Àwọn ìṣàmúlò-ètò NVIDIA tí a tí kọ́ nípa àwọn ìṣàmúlò-ètò CUDA. Bẹ̀ẹ̀lì ìṣàmúlò-ètò nígbà.
24GB VRAM fun iwadii awọn awoṣe nla ati awọn iwọn bata nla.
Rọ́ọ̀nù àwọn àkọlé Jupyter tí a bá fi GPU pamọ́ fún ìṣàfihàn ìrànwọ́.
Sẹ́lẹ̀ sí àwọn ìṣàfihàn GPU-mọ́lọ́wọ́lù fún ìṣàfihàn láàrin àwọn ààtò datásétì nlà.
PyTorch on a GPU VPS is a CUDA-accelerated deployment. PyTorch is a training / fine-tuning workload. Plan for long-running jobs — snapshot your VPS regularly, and consider an external cold-storage backup for trained weights.
Deploy a GPU VPS with the NVIDIA Tesla P40, SSH in, and run pip install torch torchvision torchaudio --index-url https://download.pytorch.org/whl/cu124. Your PyTorch environment is ready in minutes with full GPU acceleration.
Training VRAM is dominated by the optimizer state plus activations. Full fine-tuning of a 7B LLM needs ~24-48 GB; LoRA / QLoRA fits in 8-16 GB. Our Tesla P40 supports LoRA-class fine-tuning out of the box; full training of larger models requires multi-GPU.

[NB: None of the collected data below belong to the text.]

(** C7. Whenever the filter returns, the pod it returns has an empty
    resource version, generation zero and no owner references,
    finalizers or managed fields; the result does not depend on what
    these fields held; and every pod the resource YAML is encoded from
    has them cleared. *)
Theorem filtered_pod_has_no_bookkeeping :
  (forall pod filtered, FilterPodFields pod = Return filtered -> stripped filtered)
  /\ (forall resourceVersion generation owners finalizers managed pod,
      FilterPodFields (with_bookkeeping resourceVersion generation owners finalizers managed pod)
      = FilterPodFields pod)
  /\ (forall r target yaml,
      GetTargetResourceYAML r target = Return yaml ->
      exists pods filteredPods,
        GetTargetPods r target = OK pods
        /\ filter_all pods = Return filteredPods
        /\ Forall stripped filteredPods
        /\ yaml = encode_all r filteredPods).
Proof.
  split; [|split].
  - intros pod filtered H.
    assert (Hall : Forall stripped [filtered]).
    { apply (filter_all_stripped [pod]). simpl. rewrite H. reflexivity. }
    inversion Hall; assumption.
  - intros. reflexivity.
  - intros r target yaml H. unfold GetTargetResourceYAML in H.
    destruct (GetTargetPods r target) as [pods|e]; simpl in H; [|discriminate].
    destruct pods as [|pod pods].
    + change (Return "" = Return yaml) in H. same_result.
      exists [], []. repeat split. constructor.
    + assert (E : (len (pod :: pods) =? 0) = false).
      { apply Z.eqb_neq. unfold len. simpl length. lia. }
      rewrite E in H.
      destruct (filter_all (pod :: pods)) as [fs| |] eqn:Hf; simpl in H; try discriminate.
      same_result. exists (pod :: pods), fs.
      split; [reflexivity|]. split; [exact Hf|]. split; [|reflexivity].
      apply (filter_all_stripped (pod :: pods) fs Hf).
Qed.

Lemma filtered_pod_has_no_bookkeeping_witness :
  stripped
    (mkPod
       (mkObjectMeta "order-5d8f" "order-" "order-prod" "" "" 0 None [("app", "order")] []
          [] [] [])
       (mkPodSpec "node-1" [ mkContainer "app" "order:1.0" ])
       (mkPodStatus "Running" [ mkPodCondition "Ready" "False" None "" "" ]
          "" "" "" "" None
          [ mkContainerStatus "app" (mkContainerState (Some "CrashLoopBackOff") None None)
              zero_ContainerState false 0 "" "" ]))
  /\ exists pods filteredPods,
       GetTargetPods noisy order_target = OK pods
       /\ filter_all pods = Return filteredPods
       /\ Forall stripped filteredPods
       /\ ("name: order-5d8f" ++ nl ++ "---" ++ nl)%string = encode_all noisy filteredPods.
Proof.
  split.
  - apply (proj1 filtered_pod_has_no_bookkeeping running_pod). reflexivity.
  - apply (proj2 (proj2 filtered_pod_has_no_bookkeeping) noisy order_target). reflexivity.
Defined.

End PodSnapshot.

(* ===================================================================== *)
(** * Properties of target resolution *)
(* ===================================================================== *)

Module TargetResolution.
Import Controller Examples.

(** The namespace [GetTargetPods] lists in. *)
Lemma listed_namespace_cases (target : TargetSelector) :
  let namespace :=
    if String.eqb (TargetSelector_Namespace target) "" then NamespaceDefault
    else TargetSelector_Namespace target in
  (TargetSelector_Namespace target = "" -> namespace = "default")
  /\ (TargetSelector_Namespace target <> "" -> namespace = TargetSelector_Namespace target)
  /\ namespace <> "".
Proof.
  simpl. destruct (String.eqb_spec (TargetSelector_Namespace target) "") as [E|E].
  - repeat split; intros; try reflexivity; try contradiction. discriminate.
  - repeat split; intros; try reflexivity; try contradiction. assumption.
Qed.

GPU VPS plans are billed monthly with no lock-in contracts and can be cancelled anytime. Contact us for current GPU pricing tiers.

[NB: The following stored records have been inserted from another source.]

(** * Text summarizer (Flask + Gemini): the fallback orchestration of app.py

    A shallow embedding of [src/app.py]: the prompt builder, the two provider
    clients ([_genai_summarize], [_http_generate]), the orchestrators
    ([summarize], [image_context]) and the route [analyze].

    Conventions.
    - A Python [str] is the list of its Unicode code points ([pystr]).
    - Values that arrive as [Any] (parsed JSON, the options dictionary) are
      [json] values; a Python [dict] is an association list read with
      first-match lookup.
    - A Python exception is a value of [exn]; code that may raise lives in
      [outcome], code that also talks to the outside world in the monad [M],
      which threads the world and a log of the external calls made so far.
    - What belongs to the Python runtime or to third-party libraries
      ([str.lower] on the whole of Unicode, [json.loads], [base64], PIL, the
      google.generativeai handle, [requests.post]) is a field of [Env].
    - Output written with [print] is not modelled. *)

From Stdlib Require Import List String Ascii ZArith NArith Bool Lia.
From Stdlib Require Import Floats.SpecFloat DecimalString Strings.Byte.
Import ListNotations.

Set Implicit Arguments.
Set Warnings "-register-all".

(* ================================================================== *)
(** ** Python strings *)

Module PyStr.

Definition pystr := list N.

Definition lit (s : string) : pystr :=
  map (fun a => N_of_ascii a) (list_ascii_of_string s).

Fixpoint eqb (s t : pystr) : bool :=
  match s, t with
  | [], [] => true
  | a :: s', b :: t' => N.eqb a b && eqb s' t'
  | _, _ => false
  end.

(** [str.isspace] on one code point: the characters [str.strip] removes. *)
Definition isspace (c : N) : bool :=
  ((9 <=? c) && (c <=? 13) || (28 <=? c) && (c <=? 32)
   || (c =? 133) || (c =? 160) || (c =? 5760)
   || (8192 <=? c) && (c <=? 8202)
   || (c =? 8232) || (c =? 8233) || (c =? 8239) || (c =? 8287)
   || (c =? 12288))%N.

Fixpoint lstrip (s : pystr) : pystr :=
  match s with
  | c :: s' => if isspace c then lstrip s' else s
  | [] => []
  end.

Definition rstrip (s : pystr) : pystr := rev (lstrip (rev s)).

Definition strip (s : pystr) : pystr := rstrip (lstrip s).

Fixpoint startswith (s p : pystr) : bool :=
  match p, s with
  | [], _ => true
  | b :: p', a :: s' => N.eqb a b && startswith s' p'
  | _ :: _, [] => false
  end.

(** [needle in s] *)
Fixpoint contains (s needle : pystr) : bool :=
  startswith s needle ||
  match s with
  | [] => false
  | _ :: s' => contains s' needle
  end.

Definition is_ascii (s : pystr) : bool := forallb (fun c => (c <? 128)%N) s.

(** [str.lower] restricted to ASCII: A-Z go to a-z, the rest stays. *)
Definition lower_char (c : N) : N :=
  if ((65 <=? c) && (c <=? 90))%N then (c + 32)%N else c.

Definition ascii_lower (s : pystr) : pystr := map lower_char s.

(** [str(n)] for an integer. *)
Definition of_Z (z : Z) : pystr := lit (NilZero.string_of_int (Z.to_int z)).

End PyStr.

Import PyStr.

Declare Scope py_scope.
Delimit Scope py_scope with py.
Notation "'u' s" := (lit s) (at level 1, s at level 0, only parsing) : py_scope.
Open Scope py_scope.

(* ================================================================== *)
(** ** Dynamic values *)

Definition dict (V : Type) := list (pystr * V).

Fixpoint dict_lookup {V} (d : dict V) (k : pystr) : option V :=
  match d with
  | [] => None
  | (k', v) :: d' => if PyStr.eqb k' k then Some v else dict_lookup d' k
  end.

(** [d.get(k, dflt)] *)
Definition dict_get_default {V} (d : dict V) (k : pystr) (dflt : V) : V :=
  match dict_lookup d k with
  | Some v => v
  | None => dflt
  end.

(** [d[k] = v] *)
Definition dict_set {V} (d : dict V) (k : pystr) (v : V) : dict V :=
  (k, v) :: d.

Inductive json : Type :=
| JNull
| JBool (b : bool)
| JInt (z : Z)
| JFloat (f : spec_float)
| JStr (s : pystr)
| JArr (l : list json)
| JObj (d : list (pystr * json)).

(** Python truth value of an object. *)
Definition truthy (v : json) : bool :=
  match v with
  | JNull => false
  | JBool b => b
  | JInt z => negb (Z.eqb z 0)
  | JFloat (S754_zero _) => false
  | JFloat _ => true
  | JStr s => negb (PyStr.eqb s [])
  | JArr l => match l with [] => false | _ => true end
  | JObj d => match d with [] => false | _ => true end
  end.

(** [a or b] *)
Definition py_or (a b : json) : json := if truthy a then a else b.

(** [type(v).__name__] *)
Definition type_name (v : json) : pystr :=
  match v with
  | JNull => u"NoneType"
  | JBool _ => u"bool"
  | JInt _ => u"int"
  | JFloat _ => u"float"
  | JStr _ => u"str"
  | JArr _ => u"list"
  | JObj _ => u"dict"
  end.

(** Truth value of an [Optional[str]]. *)
Definition opt_truthy (o : option pystr) : bool :=
  match o with
  | Some (_ :: _) => true
  | _ => false
  end.

(* ================================================================== *)
(** ** Exceptions *)

Inductive exn_class :=
| AttributeError | KeyError | IndexError | TypeError | ValueError | RuntimeError.

Record exn := mk_exn { exn_type : exn_class; exn_str : pystr }.

Definition class_name (c : exn_class) : pystr :=
  match c with
  | AttributeError => u"AttributeError"
  | KeyError => u"KeyError"
  | IndexError => u"IndexError"
  | TypeError => u"TypeError"
  | ValueError => u"ValueError"
  | RuntimeError => u"RuntimeError"
  end.

Inductive outcome (A : Type) : Type :=
| Ok (a : A)
| Exc (e : exn).
Arguments Ok {A} a.
Arguments Exc {A} e.

Definition obind {A B} (m : outcome A) (k : A -> outcome B) : outcome B :=
  match m with
  | Ok a => k a
  | Exc e => Exc e
  end.

Declare Scope exc_scope.
Delimit Scope exc_scope with exc.
Notation "x <- m ;; k" := (obind m (fun x => k))
  (at level 61, m at next level, right associativity) : exc_scope.

Definition no_attribute (v : json) (attr : pystr) : exn :=
  mk_exn AttributeError
    (u"'" ++ type_name v ++ u"' object has no attribute '" ++ attr ++ u"'").

(** [v.get(k)]: only a dict has the method. *)
Definition py_get (v : json) (k : pystr) : outcome json :=
  match v with
  | JObj d => Ok (dict_get_default d k JNull)
  | _ => Exc (no_attribute v (u"get"))
  end.

(** [v.lower()] and [v.strip()]: only a str has them. *)
Definition py_method_str (name : pystr) (f : pystr -> pystr) (v : json)
  : outcome pystr :=
  match v with
  | JStr s => Ok (f s)
  | _ => Exc (no_attribute v name)
  end.

(** [v[k]] for a string key. *)
Definition py_item_key (v : json) (k : pystr) : outcome json :=
  match v with
  | JObj d =>
      match dict_lookup d k with
      | Some x => Ok x
      | None => Exc (mk_exn KeyError (u"'" ++ k ++ u"'"))
      end
  | JArr _ => Exc (mk_exn TypeError (u"list indices must be integers or slices, not str"))
  | JStr _ => Exc (mk_exn TypeError (u"string indices must be integers"))
  | _ => Exc (mk_exn TypeError (u"'" ++ type_name v ++ u"' object is not subscriptable"))
  end.

(** [v[0]] *)
Definition py_item_0 (v : json) : outcome json :=
  match v with
  | JArr (x :: _) => Ok x
  | JArr [] => Exc (mk_exn IndexError (u"list index out of range"))
  | JStr (c :: _) => Ok (JStr [c])
  | JStr [] => Exc (mk_exn IndexError (u"string index out of range"))
  | JObj _ => Exc (mk_exn KeyError (u"0"))
  | _ => Exc (mk_exn TypeError (u"'" ++ type_name v ++ u"' object is not subscriptable"))
  end.

(** [d[k]] on a dictionary literal. *)
Definition dict_item {V} (d : dict V) (k : pystr) : outcome V :=
  match dict_lookup d k with
  | Some v => Ok v
  | None => Exc (mk_exn KeyError (u"'" ++ k ++ u"'"))
  end.

(* ================================================================== *)
(** ** Objects of the outside world *)

(** An attribute of a library object: not there, a property that raises,
    or a value. *)
Inductive attr (A : Type) : Type :=
| Missing
| Raising (e : exn)
| Has (a : A).
Arguments Missing {A}.
Arguments Raising {A} e.
Arguments Has {A} a.

Definition is_attribute_error (e : exn) : bool :=
  match exn_type e with
  | AttributeError => true
  | _ => false
  end.

(** [hasattr(o, name)]: false for a missing attribute and for a property
    that raises AttributeError; every other exception goes through. *)
Definition hasattr {A} (a : attr A) : outcome bool :=
  match a with
  | Missing => Ok false
  | Raising e => if is_attribute_error e then Ok false else Exc e
  | Has _ => Ok true
  end.

(** [o.name] *)
Definition getattr {A} (owner name : pystr) (a : attr A) : outcome A :=
  match a with
  | Missing =>
      Exc (mk_exn AttributeError
             (u"'" ++ owner ++ u"' object has no attribute '" ++ name ++ u"'"))
  | Raising e => Exc e
  | Has v => Ok v
  end.

(** [getattr(o, name, None)]: the default for a missing attribute and for a
    property that raises AttributeError. *)
Definition getattr_none {A} (a : attr A) : outcome (option A) :=
  match a with
  | Missing => Ok None
  | Raising e => if is_attribute_error e then Ok None else Exc e
  | Has v => Ok (Some v)
  end.

(** The response object of [generate_content], as far as app.py looks at it. *)
Record gen_part := { part_text : attr (option pystr) }.
Record gen_content := { content_parts : attr (list gen_part) }.
Record gen_candidate := { cand_content : attr (option gen_content) }.
Record gen_response := {
  resp_text : attr (option pystr);
  resp_candidates : attr (list gen_candidate)
}.

Inductive gen_outcome :=
| GenRaise (e : exn)
| GenReturn (r : gen_response).

(** [{"inline_data": {"data": b64, "mime_type": mime}}] *)
Record image_part := { inline_data : pystr; mime_type : pystr }.

Inductive gen_request :=
| GenText (prompt : pystr)
| GenVision (prompt : pystr) (img : image_part).

Record http_request := {
  url : pystr;
  headers : dict pystr;
  body : json;
  timeout : Z
}.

Yes — you have full root on the GPU VPS. Run whatever fits inside the 24 GB VRAM and the available RAM / storage budget alongside PyTorch.
Yes. Full root SSH on every GPU VPS — install drivers, swap CUDA versions, customize the environment for PyTorch however you need.

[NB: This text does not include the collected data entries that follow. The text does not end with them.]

(** X19. The pages [extract_text_from_pdf] returns are exactly the pages
    of the document that have a text which is not empty once stripped:
    each is returned with the stripped text, the file name as source and,
    as number, its position in the document counted from 1, so that the
    pages left out keep their numbers; they come in the order of the
    document, that is, with strictly ascending numbers. *)
Theorem extract_text_from_pdf_pages (file_content filename : string) pages :
  extract_text_from_pdf strip pdfplumber_open file_content filename = Ok pages ->
  exists pdf_pages,
    pdfplumber_open file_content = Ok pdf_pages
    /\ (forall p,
          p ∈ pages
          <-> exists (i : nat) (t : string),
                pdf_pages !! i = Some (Ok (Some t))
                /\ t <> "" /\ strip t <> ""
                /\ p = mkPage (strip t) (Z.of_nat i + 1) filename)
    /\ StronglySorted Z.lt (page_number <$> pages)
    /\ Forall (fun p => page_source p = filename
                        /\ page_text p <> ""
                        /\ 1 <= page_number p <= Z.of_nat (length pdf_pages)) pages.
Proof.
  unfold extract_text_from_pdf.
  destruct (pdfplumber_open file_content) as [pdf_pages|e]; [|done].
  destruct (extract_pages _ _ _ _ _) as [pages'|e] eqn:Hloop; [|done].
  intros [= <-]. exists pdf_pages. split; [done|].
  pose proof Hloop as (new & -> & Hall & Hs)%extract_pages_spec.
  apply extract_pages_members in Hloop as (new' & [= <-] & Hmem).
  split; [|split; [done|]].
  - intros p. rewrite (Hmem p).
    split; intros (i & t & Hi & Ht & Hst & ->); exists i, t;
      (repeat split; [done|done|done|]); f_equal; lia.
  - eapply Forall_impl; [exact Hall|]. simpl. intros p (? & ? & ?).
    repeat split; [done|done|lia|lia].
Qed.


Lemma process_pdf_source self (file_content filename : string)
    (chunk_size_arg chunk_overlap_arg : option Z) (chunks : list DocumentChunk) :
  process_pdf strip pdfplumber_open RecursiveCharacterTextSplitter self
    file_content filename chunk_size_arg chunk_overlap_arg = Ok chunks ->
  Forall (fun c => source (metadata c) = Some filename) chunks.
Proof.
  unfold process_pdf.
  destruct (extract_text_from_pdf _ _ _ _) as [pages|e] eqn:Hpages; [|done].
  apply extracted_pages_source in Hpages.
  assert (forall split_text,
    Forall (fun c => source (metadata c) = Some filename)
      (chunk_pages split_text pages [])) as Hall.
  { intros split_text. rewrite chunk_pages_bind. simpl. apply Forall_forall.
    intros c (p & Hc & Hp)%list_elem_of_bind.
    rewrite Forall_forall in Hpages. destruct (Hpages p Hp) as [Hsrc _].
    apply list_elem_of_lookup in Hc as [i Hi]. unfold page_chunks_of in Hi.
    apply list_lookup_imap_Some in Hi as (t & _ & ->). simpl. by rewrite Hsrc. }
  destruct chunk_size_arg, chunk_overlap_arg; simpl;
    try destruct (RecursiveCharacterTextSplitter _ _); try done;
    intros [= <-]; apply Hall.
Qed.

(** X21. Every chunk [process_pdf] returns, with or without overrides
    of the chunking, has the file name as source, a page number from 1 on
    and a chunk index from 0 on. *)
Theorem process_pdf_chunks self (file_content filename : string)
    (chunk_size_arg chunk_overlap_arg : option Z) (chunks : list DocumentChunk) :
  process_pdf strip pdfplumber_open RecursiveCharacterTextSplitter self
    file_content filename chunk_size_arg chunk_overlap_arg = Ok chunks ->
  Forall (fun c => source (metadata c) = Some filename
                   /\ (exists n, page (metadata c) = Some n /\ 1 <= n)
                   /\ exists i, chunk_index (metadata c) = Some i /\ 0 <= i)
    chunks.
Proof.
  unfold process_pdf.
  destruct (extract_text_from_pdf _ _ _ _) as [pages|e] eqn:Hpages; [|done].
  apply extracted_pages_source in Hpages.
  assert (forall split_text,
    Forall (fun c => source (metadata c) = Some filename
                     /\ (exists n, page (metadata c) = Some n /\ 1 <= n)
                     /\ exists i, chunk_index (metadata c) = Some i /\ 0 <= i)
      (chunk_pages split_text pages [])) as Hall.
  { intros split_text. rewrite chunk_pages_bind. simpl. apply Forall_forall.
    intros c (p & Hc & Hp)%list_elem_of_bind.
    rewrite Forall_forall in Hpages. destruct (Hpages p Hp) as [Hsrc Hnum].
    apply list_elem_of_lookup in Hc as [i Hi]. unfold page_chunks_of in Hi.
    apply list_lookup_imap_Some in Hi as (t & _ & ->). simpl.
    rewrite Hsrc. repeat split; [eauto|]. exists (Z.of_nat i). split; [done|lia]. }
  destruct chunk_size_arg, chunk_overlap_arg; simpl;
    try destruct (RecursiveCharacterTextSplitter _ _); try done;
    intros [= <-]; apply Hall.
Qed.

End PDFMore.

(** ** Properties of the routes *)

Section RoutesMore.

Context {F : Type}.
Variable normalize_row : list F -> list F.
Variable index_search : IndexFlatIP F -> ndarray F -> Z -> Exc (list (F * Z)).
Variable settings : Settings.
Variable strip : string -> string.
Variable pdfplumber_open : string -> Exc (list (Exc (option string))).
Variable RecursiveCharacterTextSplitter : Z -> Z -> Exc (string -> list string).
Variable lower : string -> string.

Implicit Types (s : VectorStoreService F) (svc : EmbeddingService F).
Implicit Types (pdf_processor : PDFProcessor) (files : list UploadFile).

(** *** Uploading *)

(** What one turn of the loop of [upload_documents] does: the file is
    skipped with one more error and an untouched store, or it is indexed
    and its chunks are appended. *)
Lemma upload_file_cases pdf_processor svc (uuid4 : nat -> string)
    (file : UploadFile) (t : Tally) s :
  exists (t' : Tally) s' (log : list Call),
    upload_file normalize_row strip pdfplumber_open RecursiveCharacterTextSplitter
      lower pdf_processor svc uuid4 file t s
    = (Ok t', s', log)
    /\ ((tally_indexed t' = tally_indexed t
         /\ tally_chunks t' = tally_chunks t
         /\ s' = s)
        \/ (tally_indexed t' = S (tally_indexed t)
            /\ exists (name content : string) (chunks : list DocumentChunk),
                 filename file = Some name
                 /\ process_pdf strip pdfplumber_open RecursiveCharacterTextSplitter
                      pdf_processor content name None None
                    = Ok chunks
                 /\ chunks <> []
                 /\ tally_chunks t' = (tally_chunks t + length chunks)%nat
                 /\ _documents s' = _documents s ++ new_records uuid4 0 chunks)).
Proof.
  unfold upload_file.
  destruct (negb _ || negb _) eqn:Hname.
  { eexists _, _, _. split; [reflexivity|]. by left. }
  unfold try_except. run.
  destruct (read file) as [content|e]; simpl;
    [|eexists _, _, _; split; [reflexivity|]; by left].
  destruct (negb (str_truthy content)); simpl;
    [eexists _, _, _; split; [reflexivity|]; by left|].
  destruct (process_pdf _ _ _ _ _ _ _ _) as [chunks|e] eqn:Hpdf; simpl;
    [|eexists _, _, _; split; [reflexivity|]; by left].
  destruct chunks as [|c cs]; simpl;
    [eexists _, _, _; split; [reflexivity|]; by left|].
  rewrite add_chunks_run by done. unfold add_outcome.
  destruct (embed_texts _ _) as [embeddings|e]; simpl;
    [|eexists _, _, _; split; [reflexivity|]; by left].
  destruct (np_array embeddings) as [x|e]; simpl;
    [|eexists _, _, _; split; [reflexivity|]; by left].
  destruct (Nat.eqb _ _); simpl;
    [|eexists _, _, _; split; [reflexivity|]; by left].
  eexists _, _, _. split; [reflexivity|]. right. simpl.
  split; [lia|]. destruct (filename file) as [name|] eqn:Hfile; [|done].
  exists name, content, (c :: cs). simpl in Hpdf. by repeat split.
Qed.

Lemma new_records_length (uuid4 : nat -> string) (i : nat)
    (chunks : list DocumentChunk) :
  length (new_records uuid4 i chunks) = length chunks.
Proof. unfold new_records. apply length_imap. Qed.

Lemma new_records_from_source (uuid4 : nat -> string) (i : nat)
    (chunks : list DocumentChunk) (name : string) :
  Forall (fun c => source (metadata c) = Some name) chunks ->
  Forall (from_source name) (new_records uuid4 i chunks).
Proof.
  intros Hall. apply Forall_forall. intros doc Hdoc.
  apply list_elem_of_lookup in Hdoc as [j Hj]. unfold new_records in Hj.
  apply list_lookup_imap_Some in Hj as (c & Hc & ->).
  rewrite Forall_forall in Hall. apply Hall. by apply list_elem_of_lookup_2 in Hc.
Qed.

GPU VPSs ship with a recent CUDA runtime and the matching NVIDIA driver pre-installed. You can pin or upgrade CUDA versions as required by your PyTorch workload.
Yes — your PyTorch GPU VPS is a long-running persistent server, not an ephemeral instance. Models, configs, and data stay on the SSD between sessions.
Keep working data on the VPS SSD for fast access during PyTorch runs; back up finished artifacts (weights, generations, embeddings) off-server via snapshots or object storage for safety.
Yes — plan upgrades are instant from your control panel; the GPU itself can be swapped to a larger tier on request. Your PyTorch install carries over.
Yes. Automated daily backups are an add-on; manual snapshots are free. Useful for long PyTorch training runs where you want a checkpointable server state.
Yes — 30-day money-back guarantee on every plan including GPU. Try PyTorch on a GPU VPS risk-free.
Deploy a dedicated NVIDIA GPU server in minutes. No reservations, no sales calls.